▶ [WHAT IS BEING ASKED] Say how many lines in the following data hold the word "Definition". Write nothing but that number.

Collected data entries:
● ● ● ● ●

Lemma has_payroller_kept users users' g :
  permission_kept users users' → has_payroller users g → has_payroller users' g.
Proof.
  intros Hk (r & u & Hr & Hu & Hp). destruct (Hk r u Hu Hp) as (u' & Hu' & Hp').
  by exists r, u'.
Qed.

Lemma grant_unpaid users r :
  unpaid <$> alter (User.set_payrollingPermissions true) r users = unpaid <$> users.
Proof. by apply fmap_alter_keep. Qed.

(** What one iteration of the loop over the index must do. *)
Definition assigns (assign : list nat → list (User.t OX UX) → M (list (User.t OX UX))) : Prop :=
  ∀ g users, g ≠ [] → Forall (valid users) g →
    returns (assign g users)
      (λ users', unpaid <$> users' = unpaid <$> users ∧
                 permission_kept users users' ∧ has_payroller users' g).

Lemma payrolling_loop assign index users :
  assigns assign →
  Forall (λ kg, kg.2 ≠ [] ∧ Forall (valid users) kg.2) index →
  returns (for_each (λ g : string * string * list nat, assign g.2) index users)
    (λ users', unpaid <$> users' = unpaid <$> users ∧
               permission_kept users users' ∧
               Forall (λ kg, has_payroller users' kg.2) index).
Proof.
  intros Hassign. revert users. induction index as [|[k g] index IH]; intros users Hall; simpl.
  - apply returns_ret. split; [done|]. split; [apply permission_kept_refl | constructor].
  - apply Forall_cons in Hall as [[Hne Hg] Hall]. simpl in *.
    eapply returns_bind; [by apply Hassign|].
    intros users1 (Hkeep1 & Hmono1 & Hpay1).
    eapply returns_weaken.
    + apply IH. eapply Forall_impl; [exact Hall|]. intros kg [? Hv]. split; [done|].
      eapply Forall_impl; [exact Hv|]. intros r. by apply (valid_keep unpaid).
    + intros users' (Hkeep & Hmono & Hpay). simpl in *.
      split; [congruence|]. split; [by eapply permission_kept_trans|].
      constructor; [by eapply has_payroller_kept | done].
Qed.
End Payrolling.

(** ** What every run establishes *)

Section Sound.
Context {OX UX DX : Type}.
Implicit Types (t : Trace OX UX DX) (users : list (User.t OX UX)) (d : Document.t DX).

(** The fields of a document no stage changes once it exists. *)
Definition doc_base d :=
  (Document.docId d, Document.docType d, Document.owner d, Document.confidential d,
   Document.containsPersonalInfo d, Document.tenant d, Document.department d,
   Document.office d).

(** The document has the tenant and the department of its owner. *)
Definition inherits users d : Prop :=
  ∃ u, users !! Document.owner d = Some u ∧
       Document.tenant d = User.tenant u ∧ Document.department d = User.department u.

(** Every recipient of the document is a user of the document's tenant. *)
Definition within_tenant users d : Prop :=
  ∀ r, r ∈ Document.recipients d →
    ∃ u, users !! r = Some u ∧ User.tenant u = Document.tenant d.

Record sound t : Prop := {
  sound_ids : unique_ids (resolved t);
  sound_base_permitted : base <$> permitted t = base <$> resolved t;
  sound_base_staffed : base <$> staffed t = base <$> resolved t;
  sound_base_final : base <$> users (final t) = base <$> resolved t;
  sound_links_final : links <$> users (final t) = links <$> resolved t;
  sound_consistent : consistent (resolved t);
  sound_justified :
    justified (outranks (rank_at (hierarchy t) (resolved t)) (indexed t)) (resolved t);
  sound_index :
    Forall2 (λ kg kg', kg'.1 = kg.1 ∧ kg'.2 ≡ₚ kg.2)
      (indexed t) (users_by_department (final t));
  sound_partition : NoDup (mjoin (indexed t).*2);
  sound_members :
    Forall (λ kg, kg.2 ≠ [] ∧
                  ∀ r, r ∈ kg.2 → ∃ u, resolved t !! r = Some u ∧
                         User.role u = "employee" ∧ User.tenant u = kg.1.1 ∧
                         User.department u = or_none (Some kg.1.2))
      (indexed t);
  sound_employees :
    ∀ r u, resolved t !! r = Some u → User.role u = "employee" →
           r ∈ mjoin (indexed t).*2;
  sound_payroll :
    Forall (λ kg, has_payroller (permitted t) kg.2) (users_by_department (final t));
  sound_payroll_final :
    User.payrollingPermissions <$> users (final t)
    = User.payrollingPermissions <$> permitted t;
  sound_housed : Forall (housed (offices_used t)) (resolved t);
  sound_created :
    Forall (λ d, inherits (staffed t) d ∧
                 (∀ n, offices_used t !! Document.tenant d = Some n → (n ≤ 0)%Z →
                       Document.office d = "none"))
      (created t);
  sound_docs : doc_base <$> documents (final t) = doc_base <$> created t;
  sound_recipients : Forall (within_tenant (users (final t))) (documents (final t));
  sound_seeded :
    ∃ users0, Forall fresh users0 ∧ Forall (valid users0) (mjoin (indexed t).*2) ∧
              resolve_hierarchy (hierarchy t) (indexed t) users0
              = (users_by_department (final t), resolved t)
}.

Lemma base_lookup users users' r u :
  base <$> users' = base <$> users → users !! r = Some u →
  ∃ u', users' !! r = Some u' ∧ base u' = base u.
Proof.
  intros Heq Hu. symmetry in Heq.
  destruct (fmap_eq_lookup base users' users r u Heq Hu) as (u' & Hu' & Hb). eauto.
Qed.

Lemma base_tenant (u u' : User.t OX UX) : base u' = base u → User.tenant u' = User.tenant u.
Proof. unfold User.tenant. by intros [= _ _ -> _ _ _]. Qed.

Lemma base_department (u u' : User.t OX UX) :
  base u' = base u → User.department u' = User.department u.
Proof. by intros [= _ _ _ -> _ _]. Qed.

Lemma base_userId (u u' : User.t OX UX) : base u' = base u → User.userId u' = User.userId u.
Proof. by intros [= -> _ _ _ _ _]. Qed.

Lemma base_role (u u' : User.t OX UX) : base u' = base u → User.role u' = User.role u.
Proof. by intros [= _ -> _ _ _ _]. Qed.

Lemma base_rank ph (u u' : User.t OX UX) : base u' = base u → rank ph u' = rank ph u.
Proof. unfold rank. by intros [= _ _ _ _ _ ->]. Qed.

Lemma inherits_keep users users' d d' :
  base <$> users' = base <$> users → doc_base d' = doc_base d →
  inherits users d → inherits users' d'.
Proof.
  intros Hu [= _ _ Ho _ _ Ht Hd _] (u & Hlook & Hten & Hdep).
  destruct (base_lookup users users' _ u Hu Hlook) as (u' & Hu' & Hb).
  exists u'. rewrite Ho, Ht, Hd. split; [done|].
  by rewrite (base_tenant _ _ Hb), (base_department _ _ Hb).
Qed.

Lemma consistent_keep users users' :
  User.userId <$> users' = User.userId <$> users →
  links <$> users' = links <$> users →
  consistent users → consistent users'.
Proof.
  intros Hid Hl Hc a b ua' ub' Ha Hb.
  destruct (fmap_eq_lookup _ users users' a ua' Hid Ha) as (ua & Hua & Hida).
  destruct (fmap_eq_lookup _ users users' b ub' Hid Hb) as (ub & Hub & Hidb).
  destruct (fmap_eq_lookup _ users users' a ua' Hl Ha) as (ua2 & Hua2 & [= Hsa _]).
  destruct (fmap_eq_lookup _ users users' b ub' Hl Hb) as (ub2 & Hub2 & [= _ Hsb]).
  assert (ua2 = ua) as -> by congruence. assert (ub2 = ub) as -> by congruence.
  rewrite <- Hida, <- Hidb, <- Hsa, <- Hsb. by apply (Hc a b).
Qed.

(** Documents keep the tenant and the department of their owner. *)
Lemma sound_inherits t :
  sound t →
  Forall (inherits (staffed t)) (created t) ∧
  Forall (inherits (users (final t))) (documents (final t)).
Proof.
  intros S. split.
  - eapply Forall_impl; [apply (sound_created t S)|]. by intros d [? _].
  - apply Forall_lookup. intros i d' Hd'.
    destruct (fmap_eq_lookup doc_base _ _ i d' (sound_docs t S) Hd') as (d & Hd & Hb).
    eapply (inherits_keep (staffed t)); [|symmetry; exact Hb|].
    + rewrite (sound_base_final t S). symmetry. apply (sound_base_staffed t S).
    + by pose proof (Forall_lookup_1 _ _ _ _ (sound_created t S) Hd) as [? _].
Qed.

(** [supervisee] is the inverse of [supervisor] in the final population. *)
Lemma sound_consistent_final t : sound t → consistent (users (final t)).
Proof.
  intros S. apply (consistent_keep (resolved t)).
  - apply base_keep_ids, (sound_base_final t S).
  - apply (sound_links_final t S).
  - apply (sound_consistent t S).
Qed.

Lemma NoDup_join_member (ls : list (list nat)) l :
  NoDup (mjoin ls) → l ∈ ls → NoDup l.
Proof.
  induction ls as [|l0 ls IH]; simpl; [by intros _ ?%elem_of_nil|].
  intros (H0 & _ & Hls)%NoDup_app [->|Hin]%elem_of_cons; [done | by apply IH].
Qed.

Lemma before_irrefl g x : NoDup g → ¬ before g x x.
Proof.
  intros Hnd (i & j & Hi & Hj & Hij).
  pose proof (NoDup_lookup g i j x Hnd Hi Hj). lia.
Qed.

(** The lists of the final index are those of the index the user loops
    built, each permuted. *)
Lemma sound_index_final t k g' :
  sound t → (k, g') ∈ users_by_department (final t) →
  ∃ g, (k, g) ∈ indexed t ∧ g' ≡ₚ g.
Proof.
  intros S (i & Hi)%list_elem_of_lookup_1.
  destruct (Forall2_lookup_r _ _ _ _ _ (sound_index t S) Hi) as ([k0 g] & Hg & Hk & Hp).
  simpl in *. subst k0. exists g. split; [by eapply list_elem_of_lookup_2 | done].
Qed.

Lemma sound_index_indexed t k g :
  sound t → (k, g) ∈ indexed t →
  ∃ g', (k, g') ∈ users_by_department (final t) ∧ g' ≡ₚ g.
Proof.
  intros S (i & Hi)%list_elem_of_lookup_1.
  destruct (Forall2_lookup_l _ _ _ _ _ (sound_index t S) Hi) as ([k0 g'] & Hg & Hk & Hp).
  simpl in *. subst k0. exists g'. split; [by eapply list_elem_of_lookup_2 | done].
Qed.

(** A supervisor is another member of the same list of the index, of
    higher rank, or of equal rank and inserted earlier. *)
Lemma sound_supervisor t a ua s :
  sound t → users (final t) !! a = Some ua → User.supervisor ua = Some s →
  ∃ b ub, users (final t) !! b = Some ub ∧ User.userId ub = s ∧ b ≠ a ∧
          User.tenant ub = User.tenant ua ∧ User.department ub = User.department ua ∧
          ∃ k g, (k, g) ∈ indexed t ∧ b ∈ g ∧ a ∈ g ∧
                 (rank (hierarchy t) ua < rank (hierarchy t) ub ∨
                  (rank (hierarchy t) ub = rank (hierarchy t) ua ∧ before g b a)).
Proof.
  intros S Ha Hs.
  destruct (fmap_eq_lookup links _ _ a ua (sound_links_final t S) Ha)
    as (ua0 & Ha0 & [= Hsup0 _]).
  destruct (fmap_eq_lookup base _ _ a ua (sound_base_final t S) Ha) as (ua1 & Ha1 & Hba).
  assert (ua1 = ua0) as -> by congruence.
  rewrite <- Hsup0 in Hs.
  destruct (sound_justified t S a ua0 s Ha0 Hs) as (b & ub0 & Hb0 & Hid & k & g & Hin & Hb & Hag & Hr).
  destruct (base_lookup _ _ b ub0 (sound_base_final t S) Hb0) as (ub & Hub & Hbb).
  pose proof (proj1 (Forall_forall _ _) (sound_members t S) (k, g) Hin) as [_ Hmem].
  simpl in Hmem.
  destruct (Hmem a Hag) as (ua2 & Hua2 & _ & Hta & Hda).
  destruct (Hmem b Hb) as (ub2 & Hub2 & _ & Htb & Hdb).
  assert (ua2 = ua0) as -> by congruence. assert (ub2 = ub0) as -> by congruence.
  assert (rank_at (hierarchy t) (resolved t) a = rank (hierarchy t) ua) as Hra.
  { unfold rank_at. rewrite Ha0. simpl. symmetry. apply base_rank. by symmetry. }
  assert (rank_at (hierarchy t) (resolved t) b = rank (hierarchy t) ub) as Hrb.
  { unfold rank_at. rewrite Hb0. simpl. symmetry. by apply base_rank. }
  rewrite Hra, Hrb in Hr.
  assert (NoDup g) as Hnd.
  { eapply NoDup_join_member; [apply (sound_partition t S)|].
    apply list_elem_of_fmap. by exists (k, g). }
  exists b, ub. split; [done|]. split; [by rewrite (base_userId _ _ Hbb)|].
  split; [|split; [|split]].
  - intros ->. destruct Hr as [Hlt|[_ Hbef]].
    + assert (ub = ua) as -> by congruence. lia.
    + by eapply before_irrefl.
  - rewrite (base_tenant _ _ Hbb), <- (base_tenant _ _ Hba). congruence.
  - rewrite (base_department _ _ Hbb), <- (base_department _ _ Hba). congruence.
  - exists k, g. done.
Qed.

Lemma has_payroller_flags users users' g :
  User.payrollingPermissions <$> users' = User.payrollingPermissions <$> users →
  has_payroller users g → has_payroller users' g.
Proof.
  intros Heq (r & u & Hr & Hu & Hp). symmetry in Heq.
  destruct (fmap_eq_lookup _ users' users r u Heq Hu) as (u' & Hu' & Hp').
  exists r, u'. split; [done|]. split; [done | congruence].
Qed.

(** Every list of the index has a member that holds the payrolling
    permission, after the payrolling loop and in the final population. *)
Lemma sound_payroller t k g :
  sound t → (k, g) ∈ users_by_department (final t) →
  has_payroller (permitted t) g ∧ has_payroller (users (final t)) g.
Proof.
  intros S Hin.
  pose proof (proj1 (Forall_forall _ _) (sound_payroll t S) (k, g) Hin) as Hp. simpl in Hp.
  split; [done|]. eapply has_payroller_flags; [apply (sound_payroll_final t S) | done].
Qed.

● ● ● ● ●

▶ [RESPONSE] 4